The No. 13 Lions head out on the road this weekend to play Illinois in their first game away from Beaver Stadium this season.
“We’ve got to find out if we’ve got some fighters,” he said. “It’s as simple as that. If you get knocked down, you feel sorry for yourself. You get up angry. I think they’ll be angry. I think we’ll do well.”
Sean Lee’s injured knee has kept him from returning to practice early this week, and his status for Saturday is unknown.
Lee sprained his left knee against Temple two weeks ago. The senior linebacker suited up for last week’s loss against Iowa, sporting a brace on the knee, but did not play.

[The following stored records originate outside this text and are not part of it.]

Lemma checkEntry_logged (c : context) (filePath elementSrc : string) (w : world) :
  exists more, logged (checkEntry H E c filePath elementSrc w) = (logged w ++ more)%list.
Proof.
  unfold checkEntry. destruct (compilation_entries c) as [keys |];
    [| exists []; now rewrite app_nil_r].
  revert w. induction keys as [| key keys IH]; intros w;
    [exists []; now rewrite app_nil_r |].
  cbn [fold_left].
  match goal with
  | |- context [fold_left _ keys ?w1] => destruct (IH w1) as [more Hmore]; rewrite Hmore
  end.
  destruct (String.eqb _ filePath).
  - rewrite warn_logged, <- app_assoc. eauto.
  - eauto.
Qed.

Lemma checkEntry_console (c : context) (filePath elementSrc : string) (w : world) :
  console (checkEntry H E c filePath elementSrc w) = console w.
Proof.
  unfold checkEntry. destruct (compilation_entries c) as [keys |]; [| reflexivity].
  revert w. induction keys as [| key keys IH]; intros w; [reflexivity |].
  cbn [fold_left]. rewrite IH. now destruct (String.eqb _ filePath).
Qed.

Lemma loop_passes (c : context) (el : element) (rest : list element)
    (customLang : gmap string (list string)) (parentPath : jsval) (output : string)
    (w : world) :
  element_passes H c el = true ->
  loadPageCheckElementLength_loop H E c (el :: rest) customLang parentPath output w
  = loadPageCheckElementLength_loop H E c rest customLang parentPath
      (output +:+ element_text H E customLang parentPath el)
      (element_turn H E c customLang parentPath el w).
Proof.
  unfold element_passes, element_turn, element_text, element_name, element_src.
  cbn [loadPageCheckElementLength_loop].
  destruct (truthy (el_src el)) as [src0 |]; [| discriminate].
  intros Hpass. apply negb_true_iff in Hpass. rewrite Hpass. reflexivity.
Qed.

Lemma loop_stops (c : context) (el : element) (rest : list element)
    (customLang : gmap string (list string)) (parentPath : jsval) (output : string)
    (w : world) :
  element_passes H c el = false ->
  exists reason,
    loadPageCheckElementLength_loop H E c (el :: rest) customLang parentPath output w
    = ("", warn E c reason w).
Proof.
  unfold element_passes, element_src. cbn [loadPageCheckElementLength_loop].
  destruct (truthy (el_src el)) as [src0 |]; [| eauto].
  intros Hpass. apply negb_false_iff in Hpass. rewrite Hpass. eauto.
Qed.

Lemma element_turn_keeps (c : context) (customLang : gmap string (list string))
    (parentPath : jsval) (el : element) (w : world) (k p : string) :
  truthy_val (get_prop (elements w) k p) = true ->
  truthy_val (get_prop (elements (element_turn H E c customLang parentPath el w)) k p) = true.
Proof.
  intros Hheld. unfold element_turn. rewrite checkEntry_elements.
  cbn [with_elements elements].
  destruct (truthy_val (get_prop (ensure_record _ _) _ _)).
  - rewrite warn_elements. cbn [with_elements elements]. now rewrite get_prop_ensure_record.
  - cbn [with_elements elements]. apply set_true_keeps. now rewrite get_prop_ensure_record.
Qed.
(** * Drift detection and diff of the resource manager (pkg/resmgr) and the
    apply command (cmd/kustomizer): a shallow embedding and its properties.

    Objects are [unstructured.Unstructured] values: a tree of JSON values
    whose maps are kept as association lists, the order of the list being
    the order in which the Go runtime enumerates the keys of the map. *)

From Stdlib Require Import ZArith Floats.SpecFloat.
From stdpp Require Import base option list strings gmap.

Local Open Scope string_scope.
Set Warnings "-register-all".

(** ** JSON values held by an unstructured object *)

Module unstructured.

(** The dynamic types an [interface{}] of an unstructured object can hold
    after JSON decoding: nil, bool, int64, float64, string, []interface{}
    and map[string]interface{}. *)
Inductive value : Type :=
| VNil
| VBool (b : bool)
| VInt (z : Z)
| VFloat (f : spec_float)
| VString (s : string)
| VList (l : list value)
| VMap (m : list (string * value)).

(** [Unstructured.Object], a map[string]interface{}. *)
Definition Unstructured : Type := list (string * value).

(** Go's [m[k]]: the value and whether the key is present. *)
Fixpoint index {A : Type} (m : list (string * A)) (k : string) : option A :=
  match m with
  | [] => None
  | (k', v) :: r => if String.eqb k k' then Some v else index r k
  end.

(** Go's [delete(m, k)]. *)
Fixpoint delete_key {A : Type} (k : string) (m : list (string * A)) : list (string * A) :=
  match m with
  | [] => []
  | (k', v) :: r => if String.eqb k k' then delete_key k r else (k', v) :: delete_key k r
  end.

(** Go's [m[k] = v]: the value is replaced in place when the key is
    present, a new key is added otherwise. *)
Fixpoint assign {A : Type} (k : string) (v : A) (m : list (string * A)) : list (string * A) :=
  match m with
  | [] => [(k, v)]
  | (k', v') :: r => if String.eqb k k' then (k, v) :: r else (k', v') :: assign k v r
  end.

Definition keys {A : Type} (m : list (string * A)) : list string := map fst m.

(** The three results of the nested accessors: found, not found, and the
    accessor error raised when a path crosses a value that is not a map. *)
Inductive nested (A : Type) : Type :=
| Found (a : A)
| Missing
| AccessorError.
Arguments Found {A} a.
Arguments Missing {A}.
Arguments AccessorError {A}.

(** [NestedFieldNoCopy]: walks [fields] from the object. *)
Fixpoint NestedFieldNoCopy_from (val : value) (fields : list string) : nested value :=
  match fields with
  | [] => Found val
  | field :: rest =>
      match val with
      | VNil => Missing
      | VMap m =>
          match index m field with
          | Some v => NestedFieldNoCopy_from v rest
          | None => Missing
          end
      | _ => AccessorError
      end
  end.

Definition NestedFieldNoCopy (obj : Unstructured) (fields : list string) : nested value :=
  NestedFieldNoCopy_from (VMap obj) fields.

(** [NestedString] behind [getNestedString]: the empty string unless the
    path leads to a string. *)
Definition getNestedString (obj : Unstructured) (fields : list string) : string :=
  match NestedFieldNoCopy obj fields with
  | Found (VString s) => s
  | _ => ""
  end.

(** The conversion loop of [NestedStringMap]: fails at the first value
    that is not a string. *)
Fixpoint toStringMap (m : list (string * value)) : option (list (string * string)) :=
  match m with
  | [] => Some []
  | (k, VString s) :: r =>
      match toStringMap r with
      | Some r' => Some ((k, s) :: r')
      | None => None
      end
  | _ :: _ => None
  end.

(** [NestedStringMap] with its error and found flag dropped, as
    [GetLabels] and [GetAnnotations] do: a nil map on any failure. *)
Definition nestedStringMapOrNil (obj : Unstructured) (fields : list string) : list (string * string) :=
  match NestedFieldNoCopy obj fields with
  | Found (VMap m) =>
      match toStringMap m with
      | Some sm => sm
      | None => []
      end
  | _ => []
  end.

Definition GetResourceVersion (u : Unstructured) : string :=
  getNestedString u ["metadata"; "resourceVersion"].
Definition GetKind (u : Unstructured) : string := getNestedString u ["kind"].
Definition GetNamespace (u : Unstructured) : string :=
  getNestedString u ["metadata"; "namespace"].
Definition GetName (u : Unstructured) : string :=
  getNestedString u ["metadata"; "name"].
Definition GetLabels (u : Unstructured) : list (string * string) :=
  nestedStringMapOrNil u ["metadata"; "labels"].
Definition GetAnnotations (u : Unstructured) : list (string * string) :=
  nestedStringMapOrNil u ["metadata"; "annotations"].

(** [RemoveNestedField]: follows all but the last field through maps,
    returns without a change when one of them is not a map, and deletes
    the last field from the map reached. *)
Fixpoint RemoveNestedField (obj : list (string * value)) (fields : list string)
  : list (string * value) :=
  match fields with
  | [] => obj
  | [last] => delete_key last obj
  | field :: rest =>
      match index obj field with
      | Some (VMap x) => assign field (VMap (RemoveNestedField x rest)) obj
      | _ => obj
      end
  end.

End unstructured.

(** ** Semantic deep-derivative equality (apimachinery's [Equalities]) *)

Module apiequality.
Import unstructured.

(** The result of a comparison: [Some b] when it returns [b], [None] when
    it panics. Only the entry point panics: [DeepDerivative] asks
    [reflect.ValueOf(a2)] for its [Type()], which panics on the zero Value
    that [reflect.ValueOf(nil)] is. Inside the walk a second operand that
    is not there (the zero Value that [MapIndex] returns for a key the map
    lacks, or [Elem] of a nil interface) is not a panic: the comparison
    returns false. *)
Definition outcome : Type := option bool.

(** Go's [==] on float64: IEEE equality. *)
Definition float_eq (f1 f2 : spec_float) : bool := SFeqb f1 f2.

(** [deepValueDerive] on the values of an unstructured object. The first
    operand decides: nil, the empty string, the empty slice and the empty
    map are derivatives of anything of their type; operands of different
    dynamic types are not derivatives, and neither is a value that is not
    nil of a nil one or of a key that the second map lacks; scalars are
    compared with [==]. The result is always [Some _]: the type is the one
    of [DeepDerivative], which the walk serves. The test
    [v1.Pointer() == v2.Pointer()] is left out: values carry no address
    here and the operands of [hasDrifted] are distinct copies. *)
Fixpoint deepValueDerive (v1 v2 : value) {struct v1} : outcome :=
  match v1 with
  | VNil => Some true
  | VBool b1 =>
      match v2 with
      | VNil => Some false
      | VBool b2 => Some (Bool.eqb b1 b2)
      | _ => Some false
      end
  | VInt z1 =>
      match v2 with
      | VNil => Some false
      | VInt z2 => Some (Z.eqb z1 z2)
      | _ => Some false
      end
  | VFloat f1 =>
      match v2 with
      | VNil => Some false
      | VFloat f2 => Some (float_eq f1 f2)
      | _ => Some false
      end
  | VString s1 =>
      match v2 with
      | VNil => Some false
      | VString s2 => if Nat.eqb (String.length s1) 0 then Some true else Some (String.eqb s1 s2)
      | _ => Some false
      end
  | VList l1 =>
      match v2 with
      | VNil => Some false
      | VList l2 =>
          if Nat.eqb (length l1) 0 then Some true
          else if Nat.ltb (length l2) (length l1) then Some false
          else
            (fix loop (xs ys : list value) {struct xs} : outcome :=
               match xs, ys with
               | [], _ => Some true
               | _ :: _, [] => Some false
               | x :: xs', y :: ys' =>
                   match deepValueDerive x y with
                   | Some true => loop xs' ys'
                   | r => r
                   end
               end) l1 l2
      | _ => Some false
      end
  | VMap m1 =>
      match v2 with
      | VNil => Some false
      | VMap m2 =>
          if Nat.eqb (length m1) 0 then Some true
          else if Nat.ltb (length m2) (length m1) then Some false
          else
            (fix loop (kvs : list (string * value)) {struct kvs} : outcome :=
               match kvs with
               | [] => Some true
               | (k, x) :: kvs' =>
                   match index m2 k with
                   | None => Some false
                   | Some y =>
                       match deepValueDerive x y with
                       | Some true => loop kvs'
                       | r => r
                       end
                   end
               end) m1
      | _ => Some false
      end
  end.
Lemma filtered_page_loop min_width min_height pages : forall p count,
  exists t,
    for_loop p (map (map Ok) pages) count
      (fun page_num image_list image_count =>
         for_loop 0 image_list image_count (fun img_index img image_count =>
           extract_image env output_folder (pdf_name pdf_path)
                         min_width min_height page_num img_index img
                         image_count))
    = (Ok (count + List.length
                     (Ref.kept min_width min_height
                               (Ref.doc_entries p pages))), t)
    /\ pixmap_saves t
       = map (Ref.save_of Ref.cmyk pdf_path output_folder)
             (Ref.kept min_width min_height (Ref.doc_entries p pages))
    /\ ~ In ClosePdf t.
Proof.
  induction pages as [|images pages IH]; intros p count.
  - exists []. simpl. rewrite Nat.add_0_r. auto.
  - cbn [map for_loop Ref.doc_entries]. rewrite kept_app.
    destruct (filtered_image_loop min_width min_height p images 0 count)
      as (t1 & E1 & W1 & C1).
    rewrite E1. cbn [bind].
    destruct (IH (S p) (count + List.length
                (Ref.kept min_width min_height
                          (Ref.page_entries p 0 images))))
      as (t2 & E2 & W2 & C2).
    rewrite E2. exists (t1 ++ t2). split; [|split].
    + rewrite length_app, Nat.add_assoc. reflexivity.
    + rewrite pixmap_saves_app, W1, W2, map_app. reflexivity.
    + rewrite in_app_iff. tauto.
Qed.

(** The images of a page, without filter. *)
Lemma all_image_loop p images : forall i count,
  exists t,
    for_loop i (map Ok images) count (fun img_index img image_count =>
      ExtractAll.extract_image env output_folder (pdf_name pdf_path)
                               p img_index img image_count)
    = (Ok (count + List.length (Ref.page_entries p i images)), t)
    /\ pixmap_saves t
       = map (Ref.save_of Ref.five_components pdf_path output_folder)
             (Ref.page_entries p i images).
Proof.
  induction images as [|pix images IH]; intros i count.
  - exists []. simpl. rewrite Nat.add_0_r. auto.
  - cbn [map for_loop Ref.page_entries].
    unfold ExtractAll.extract_image at 1.
    cbn [lift bind]. cbv zeta.
    destruct (IH (S i) (S count)) as (t & E & W).
    unfold Ref.save_of at 1, Ref.five_components at 1. cbn [fst snd].
    rewrite Z.leb_antisym.
    destruct (n pix - alpha pix <? 4)%Z; cbn [negb andb].
    + rewrite saves.
      destruct (n pix - alpha pix =? 1)%Z;
        (eexists; split;
         [ cbn [call lift bind emit ret print app]; rewrite E;
           cbn [app List.length]; rewrite Nat.add_succ_r; reflexivity
         | cbn [pixmap_saves app map]; rewrite W; reflexivity ]).
    + rewrite saves.
      eexists. split.
      * cbn [call lift bind emit ret print app]. rewrite E.
        cbn [app List.length]. rewrite Nat.add_succ_r. reflexivity.
      * cbn [pixmap_saves app map]. rewrite W. reflexivity.
Qed.

Lemma all_page_loop pages : forall p count,
  exists t,
    for_loop p (map (map Ok) pages) count
      (fun page_num image_list image_count =>
         for_loop 0 image_list image_count (fun img_index img image_count =>
           ExtractAll.extract_image env output_folder (pdf_name pdf_path)
                                    page_num img_index img image_count))
    = (Ok (count + List.length (Ref.doc_entries p pages)), t)
    /\ pixmap_saves t
       = map (Ref.save_of Ref.five_components pdf_path output_folder)
             (Ref.doc_entries p pages).
Proof.
  induction pages as [|images pages IH]; intros p count.
  - exists []. simpl. rewrite Nat.add_0_r. auto.
  - cbn [map for_loop Ref.doc_entries].
    destruct (all_image_loop p images 0 count) as (t1 & E1 & W1).
    rewrite E1. cbn [bind].
    destruct (IH (S p) (count + List.length (Ref.page_entries p 0 images)))
      as (t2 & E2 & W2).
    rewrite E2. exists (t1 ++ t2). split.
    + rewrite length_app, Nat.add_assoc. reflexivity.
    + rewrite pixmap_saves_app, W1, W2, map_app. reflexivity.
Qed.

Hypothesis folder :
  exists_ env output_folder = true \/ makedirs env output_folder = Ok tt.
Variable pages : list (list Pixmap).
Hypothesis opens : open_pdf env pdf_path = Ok (map (map Ok) pages).

Lemma filtered_run min_width min_height :
  exists t,
    extract_images_with_quality_filter env pdf_path output_folder
                                       min_width min_height
    = (Ok (List.length (Ref.kept min_width min_height
                                 (Ref.doc_entries 0 pages))), t)
    /\ pixmap_saves t
       = map (Ref.save_of Ref.cmyk pdf_path output_folder)
             (Ref.kept min_width min_height (Ref.doc_entries 0 pages)).
Proof.
  destruct (filtered_page_loop min_width min_height pages 0 0)
    as (tl & El & Wl & _).
  simpl in El.
  unfold extract_images_with_quality_filter. rewrite opens.
  destruct (exists_ env output_folder) eqn:Ex.
  - eexists. split.
    + cbn [call lift bind emit ret app]. rewrite El. reflexivity.
    + cbn [pixmap_saves]. rewrite pixmap_saves_app, Wl. simpl.
      apply app_nil_r.
  - destruct folder as [Hdir|Hdir]; [discriminate|]. rewrite Hdir.
    eexists. split.
    + cbn [call lift bind emit ret app]. rewrite El. reflexivity.
    + cbn [pixmap_saves]. rewrite pixmap_saves_app, Wl. simpl.
      apply app_nil_r.
Qed.
Lemma floor_three_tenths (n : nat) :
  Math_floor (mul (of_nat n) (decimal 3 10)) = of_Z (3 * Z.of_nat n / 10).
Proof.
  unfold Math_floor, mul, of_nat, of_Z, decimal. do 2 f_equal.
  unfold Qcmult. simpl this.
  rewrite !Qred_correct.
  unfold Qmult, inject_Z, Qfloor. simpl Qnum. simpl Qden.
  by rewrite (Z.mul_comm 3).
Qed.

(** The threshold the code computes is [min(3, floor(n × 0.3))]. *)
Lemma threshold_value (n : nat) :
  Math_min (of_nat 3) (Math_floor (mul (of_nat n) (decimal 3 10)))
  = of_Z (participant_threshold n).
Proof.
  rewrite floor_three_tenths. change (of_nat 3) with (of_Z 3).
  apply Math_min_of_Z.
Qed.

(** C7.  The saturation flag is true exactly when there are at least
    three themes, every theme has at least three supporting quotes, and
    every theme's [participants] is at least
    [min(3, floor(total × 0.3))], where [total] is the number of data
    sources, stored as the [totalParticipants] of every theme; a list of
    two themes is never saturated. *)
Theorem saturation_iff themes (total : nat) :
  (saturation themes total = true <->
     3 <= length themes /\
     (forall t, t ∈ themes -> 3 <= length (supportingQuotes t)) /\
     (forall t, t ∈ themes ->
        geb (participants (prevalence t)) (of_Z (participant_threshold total)) = true)) /\
  ((forall t, t ∈ themes -> totalParticipants (prevalence t) = of_nat total) ->
   (saturation themes total = true <->
      3 <= length themes /\
      (forall t, t ∈ themes -> 3 <= length (supportingQuotes t)) /\
      (forall t, t ∈ themes ->
         geb (participants (prevalence t))
             (Math_min (of_nat 3)
                (Math_floor (mul (totalParticipants (prevalence t)) (decimal 3 10))))
         = true))) /\
  (length themes = 2 -> saturation themes total = false).
Proof.
  assert (Hiff : saturation themes total = true <->
     3 <= length themes /\
     (forall t, t ∈ themes -> 3 <= length (supportingQuotes t)) /\
     (forall t, t ∈ themes ->
        geb (participants (prevalence t)) (of_Z (participant_threshold total)) = true)).
  { unfold saturation, every. rewrite !andb_true_iff, !forallb_forall, Nat.leb_le.
    rewrite threshold_value.
    split.
    - intros [[Hlen Hquotes] Hpart]. split; [done|]. split.
      + intros t Ht. apply Nat.leb_le, Hquotes. by apply list_elem_of_In.
      + intros t Ht. apply Hpart. by apply list_elem_of_In.
    - intros (Hlen & Hquotes & Hpart). split; [split; [done|]|].
      + intros t Ht. apply Nat.leb_le, Hquotes. by apply list_elem_of_In.
      + intros t Ht. apply Hpart. by apply list_elem_of_In. }
  split; [exact Hiff|]. split.
  - intros Htotal. rewrite Hiff. split.
    + intros (Hlen & Hquotes & Hpart). split; [done|]. split; [done|].
      intros t Ht. rewrite (Htotal t Ht), threshold_value. by apply Hpart.
    + intros (Hlen & Hquotes & Hpart). split; [done|]. split; [done|].
      intros t Ht. specialize (Hpart t Ht).
      by rewrite (Htotal t Ht), threshold_value in Hpart.
  - intros Hlen. unfold saturation. rewrite Hlen. reflexivity.
Qed.
(** Lines that stay below the limit, followed by one more line, close as
    one batch together with what is staged. *)
Lemma batches_from_below (init : list string) (l : string) :
  forall st staged,
  counter st = total_len staged ->
  lines_to_send st = Z.of_nat (length (init ++ [l])) ->
  total_len staged + total_len init < limit_bytes ->
  batches_from requests_post args limit_bytes st staged (init ++ [l])
    = [staged ++ init ++ [l]].
Proof.
  induction init as [|x init IH]; intros st staged Hc Hn Hlt.
  - simpl.
    replace (must_flush limit_bytes (accumulate st l)) with true;
      [reflexivity |].
    symmetry. apply must_flush_spec. right. simpl. rewrite Hn. simpl. lia.
  - simpl in Hlt. pose proof (total_len_nonneg init) as Hpos.
    cbn [app batches_from].
    replace (must_flush limit_bytes (accumulate st x)) with false.
    + rewrite IH.
      * now rewrite <- app_assoc.
      * simpl. rewrite total_len_snoc. lia.
      * simpl. rewrite Hn. cbn [app]. rewrite length_cons. lia.
      * rewrite total_len_snoc. lia.
    + symmetry. apply not_true_is_false. intros Hf.
      apply must_flush_spec in Hf as [Hf|Hf]; simpl in Hf.
      * lia.
      * rewrite Hn in Hf. cbn [app] in Hf.
        rewrite length_cons, length_app in Hf. simpl in Hf. lia.
Qed.
(** X13.  Whatever the gates decide, a release leaves no drag in progress;
    and a release that ends a drag clears [hasMoved] and takes
    [bottomsheet-dragging] off the panel and [select-none] and
    [overflow-hidden] off [document.body], whether or not it snaps. *)
Theorem X13_release_ends_the_drag env b :
  let b' := _onEnd env b in
  isDragging (state b') = false
  /\ (isDragging (state b) = true ->
      hasMoved (state b') = false
      /\ panelHas "bottomsheet-dragging" b' = false
      /\ bodyHas "select-none" b' = false
      /\ bodyHas "overflow-hidden" b' = false).
Proof.
  intros b'. subst b'. unfold _onEnd.
  destruct (isDragging (state b)) eqn:Hdrag; cbn [negb]; [|split; [exact Hdrag | discriminate]].
  set (released := bodyRemove "overflow-hidden"
                     (bodyRemove "select-none"
                        (panelRemove "bottomsheet-dragging"
                           (withState (setIsDragging false)
                              (withState (setHasMoved false) b))))).
  assert (Hrel : isDragging (state released) = false
                 /\ hasMoved (state released) = false
                 /\ panelHas "bottomsheet-dragging" released = false
                 /\ bodyHas "select-none" released = false
                 /\ bodyHas "overflow-hidden" released = false).
  { subst released. classes. repeat split; reflexivity. }
  assert (Hsnap : forall r,
             (isDragging (state r) = false
              /\ hasMoved (state r) = false
              /\ panelHas "bottomsheet-dragging" r = false
              /\ bodyHas "select-none" r = false
              /\ bodyHas "overflow-hidden" r = false) ->
             forall r', isDragging (state r') = isDragging (state r) ->
                        hasMoved (state r') = hasMoved (state r) ->
                        bodyClasses (dom r') = bodyClasses (dom r) ->
                        panelHas "bottomsheet-dragging" r' = panelHas "bottomsheet-dragging" r ->
             isDragging (state r') = false
             /\ (true = true ->
                 hasMoved (state r') = false
                 /\ panelHas "bottomsheet-dragging" r' = false
                 /\ bodyHas "select-none" r' = false
                 /\ bodyHas "overflow-hidden" r' = false)).
  { intros r (H1 & H2 & H3 & H4 & H5) r' E1 E2 E3 E4.
    unfold bodyHas in *. rewrite E1, E2, E3, E4. tauto. }
  destruct (negb (hasMoved (state b))); [apply (Hsnap released Hrel); reflexivity|].
  destruct (500 <? now env - dragStart (state b))%Z;
    [apply (Hsnap released Hrel); reflexivity|].
  assert (Hpreset : forall r r',
             (isDragging (state r) = false
              /\ hasMoved (state r) = false
              /\ panelHas "bottomsheet-dragging" r = false
              /\ bodyHas "select-none" r = false
              /\ bodyHas "overflow-hidden" r = false) ->
             r' = setMinSize env r \/ r' = setMidSize env r \/ r' = setMaxSize env r ->
             forall r'', (r'' = r' \/ r'' = contentRemove "overflow-hidden" r') ->
             isDragging (state r'') = false
             /\ (true = true ->
                 hasMoved (state r'') = false
                 /\ panelHas "bottomsheet-dragging" r'' = false
                 /\ bodyHas "select-none" r'' = false
                 /\ bodyHas "overflow-hidden" r'' = false)).
  { intros r r' Hr Hr' r'' Hr''.
    destruct (presets_keep_dragging env r r' Hr') as (E1 & E2 & E3 & E4).
    apply (Hsnap r Hr); destruct Hr'' as [->| ->]; assumption. }
  destruct (isMobile env).
  - unfold _onEndMobile.
    set (r := remeasureMinSize env released).
    assert (Hr : isDragging (state r) = false
                 /\ hasMoved (state r) = false
                 /\ panelHas "bottomsheet-dragging" r = false
                 /\ bodyHas "select-none" r = false
                 /\ bodyHas "overflow-hidden" r = false).
    { subst r. unfold remeasureMinSize. destruct (measuredMinSize env); exact Hrel. }
    repeat match goal with |- context [if ?c then _ else _] => destruct c end;
      (eapply (Hpreset r _ Hr); [|first [right; reflexivity | left; reflexivity]]);
      first [left; reflexivity | right; left; reflexivity | right; right; reflexivity].
  - unfold _onEndDesktop.
    set (r := withOptions (setMinSizeOpt 40) released).
    assert (Hr : isDragging (state r) = false
                 /\ hasMoved (state r) = false
                 /\ panelHas "bottomsheet-dragging" r = false
                 /\ bodyHas "select-none" r = false
                 /\ bodyHas "overflow-hidden" r = false) by exact Hrel.
    match goal with |- context [if ?c then _ else _] => destruct c end;
      (eapply (Hpreset r _ Hr); [|left; reflexivity]);
      first [left; reflexivity | right; right; reflexivity].
Qed.

(** X13 at work: the release of [dragUp]. *)
Lemma X13_release_ends_the_drag_witness :
  bodyHas "select-none" (_onEnd (phone 300 300) (run dragUp fresh)) = false.
Proof.
  exact (proj1 (proj2 (proj2 (proj2 (X13_release_ends_the_drag (phone 300 300)
                                       (run dragUp fresh)) eq_refl)))).
Defined.

(** ** BottomSheet.ts: opening, closing, minimizing *)

Lemma _updateSizeLimits_keeps env b :
  state (_updateSizeLimits env b) = state b
  /\ dom (_updateSizeLimits env b) = dom b
  /\ dispatched (_updateSizeLimits env b) = dispatched b.
Proof.
  unfold _updateSizeLimits, remeasureMinSize.
  destruct (isMobile env); [destruct (measuredMinSize env)|]; repeat split.
Qed.
Lemma Dense_wf_parts :
  0 <= Dense.InputSize d /\ 0 <= Dense.OutputSize d
  /\ has_shape (Dense.Weights d) (Dense.InputSize d) (Dense.OutputSize d) = true
  /\ has_shape (Dense.weightsGrad d) (Dense.InputSize d) (Dense.OutputSize d) = true
  /\ has_shape (Dense.biasGrad d) 1 (Dense.OutputSize d) = true
  /\ Matrix.wf X = true /\ Matrix.Cols X = Dense.InputSize d.
Proof.
  unfold Dense_wf in Hd. rewrite HX in Hd.
  rewrite !andb_true_iff, !Z.leb_le, Z.eqb_eq in Hd. tauto.
Qed.

Lemma weights_gradient_cells :
  exists wg, Dense.weights_gradient d g batch = Ok wg
    /\ shaped wg (Dense.InputSize d) (Dense.OutputSize d)
    /\ forall i j, 0 <= i < Dense.InputSize d -> 0 <= j < Dense.OutputSize d ->
         Matrix.get wg i j =
           Ok (fsum (Matrix.Rows X)
                 (fun b => Matrix.entry X b i * Matrix.entry g b j) / batch)%float.
Proof.
  destruct Dense_wf_parts as (Hin & Hout & HW & Hwg & Hbg & HwX & HcX).
  pose proof HwX as (HrX & _)%wf_shaped.
  apply has_shape_shaped in Hwg as (_ & _ & Hwg).
  unfold Dense.weights_gradient.
  apply fill2; [done..|].
  intros i j data Hi Hj _ _. rewrite HX. simpl deref. rewrite bind_Ok.
  rewrite (dot_loop (Matrix.Rows X)
             (fun b => Matrix.entry X b i * Matrix.entry g b j)%float);
    [now rewrite bind_Ok|done|].
  intros b s Hb.
  rewrite (get_entry X b i), bind_Ok by (done || lia).
  now rewrite (get_entry g b j), bind_Ok by (done || lia).
Qed.

Lemma bias_gradient_cells :
  exists bg, Dense.bias_gradient d g batch = Ok bg
    /\ shaped bg 1 (Dense.OutputSize d)
    /\ forall j, 0 <= j < Dense.OutputSize d ->
         Matrix.get bg 0 j =
           Ok (fsum (Matrix.Rows g) (fun b => Matrix.entry g b j) / batch)%float.
Proof.
  destruct Dense_wf_parts as (Hin & Hout & HW & Hwg & Hbg & HwX & HcX).
  pose proof Hg as (Hrg & _)%wf_shaped.
  apply has_shape_shaped in Hbg as (_ & _ & Hbg).
  unfold Dense.bias_gradient.
  apply fill_row; [done..|].
  intros j data Hj _ _.
  rewrite (dot_loop (Matrix.Rows g) (fun b => Matrix.entry g b j));
    [now rewrite bind_Ok|done|].
  intros b s Hb.
  now rewrite (get_entry g b j), bind_Ok by (done || lia).
Qed.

“That’s a medical decision,” Paterno said. “He didn’t practice Monday, and I would doubt he’ll practice (Tuesday). I think we’ll go from there. I know this sounds evasive, but it’s literally a day-to-day thing. Sean’s always pushing – ‘I can go. I can go. I can go,’ – but that’s his personality and his competitive nature. The doctors have to take everything into consideration. They can’t let him go too soon.”
Lee said Tuesday he would likely have to wear the brace and adjust to it when he is allowed to return to the field.
Fellow linebackers Navorro Bowman and Nate Stupar are expected to be at full health for Saturday.
Defensive tackle Brandon Ware is still “at least two weeks” away from returning from a broken bone in his foot, according to Paterno.
Penn State’s offensive line still isn’t settled heading into the fifth week of the season. Sophomore DeOn’tae Pannell started the first four games of the season at right tackle, but he was replaced in the second quarter against Iowa by fifth-year senior Nerraw McCormack.
“Right now, McCormack would start if we played tomorrow,” Paterno said. “I think he deserves a shot at it, and we’ve been debating whether to get him in there or not. He’s worked hard. I think he deserves a shot.”